*The task*.
Use the entries below and reproduce exactly the lines from the one containing "TerminologyMigration.i_is_verified := Some" down to the one containing "match suggestions with", both of them included.

*** Supplied material

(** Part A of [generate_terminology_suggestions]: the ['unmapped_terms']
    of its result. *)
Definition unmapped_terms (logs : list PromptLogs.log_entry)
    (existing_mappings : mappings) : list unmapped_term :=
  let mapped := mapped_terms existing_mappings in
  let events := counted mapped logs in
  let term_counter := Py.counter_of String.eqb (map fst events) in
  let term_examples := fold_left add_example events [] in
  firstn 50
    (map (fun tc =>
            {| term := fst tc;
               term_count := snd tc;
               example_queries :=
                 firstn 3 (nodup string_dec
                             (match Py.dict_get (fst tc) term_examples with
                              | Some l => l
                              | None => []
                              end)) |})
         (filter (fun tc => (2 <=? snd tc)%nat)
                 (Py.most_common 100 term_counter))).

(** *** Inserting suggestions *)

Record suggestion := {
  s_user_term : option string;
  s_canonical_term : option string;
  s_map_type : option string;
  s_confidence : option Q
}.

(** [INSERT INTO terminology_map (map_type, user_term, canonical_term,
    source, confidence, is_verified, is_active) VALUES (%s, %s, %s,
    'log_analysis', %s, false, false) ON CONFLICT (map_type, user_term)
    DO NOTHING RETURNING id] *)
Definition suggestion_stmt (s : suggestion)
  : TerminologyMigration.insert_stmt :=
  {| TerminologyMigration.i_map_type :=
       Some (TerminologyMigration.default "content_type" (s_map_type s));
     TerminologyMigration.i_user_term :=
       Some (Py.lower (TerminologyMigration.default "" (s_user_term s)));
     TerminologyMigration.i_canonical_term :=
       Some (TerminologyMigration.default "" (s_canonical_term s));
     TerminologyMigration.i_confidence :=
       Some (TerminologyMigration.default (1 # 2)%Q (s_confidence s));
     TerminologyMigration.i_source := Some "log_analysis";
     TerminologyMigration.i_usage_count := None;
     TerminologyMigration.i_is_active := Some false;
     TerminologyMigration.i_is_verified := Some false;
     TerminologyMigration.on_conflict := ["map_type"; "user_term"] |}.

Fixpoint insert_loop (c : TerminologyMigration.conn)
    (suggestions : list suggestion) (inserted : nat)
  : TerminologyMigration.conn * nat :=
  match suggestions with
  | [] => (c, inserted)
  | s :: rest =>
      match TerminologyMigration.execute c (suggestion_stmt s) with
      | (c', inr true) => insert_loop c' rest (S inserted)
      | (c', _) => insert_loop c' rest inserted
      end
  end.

******

*Task solution*.
     TerminologyMigration.i_is_verified := Some false;
     TerminologyMigration.on_conflict := ["map_type"; "user_term"] |}.

Fixpoint insert_loop (c : TerminologyMigration.conn)
    (suggestions : list suggestion) (inserted : nat)
  : TerminologyMigration.conn * nat :=
  match suggestions with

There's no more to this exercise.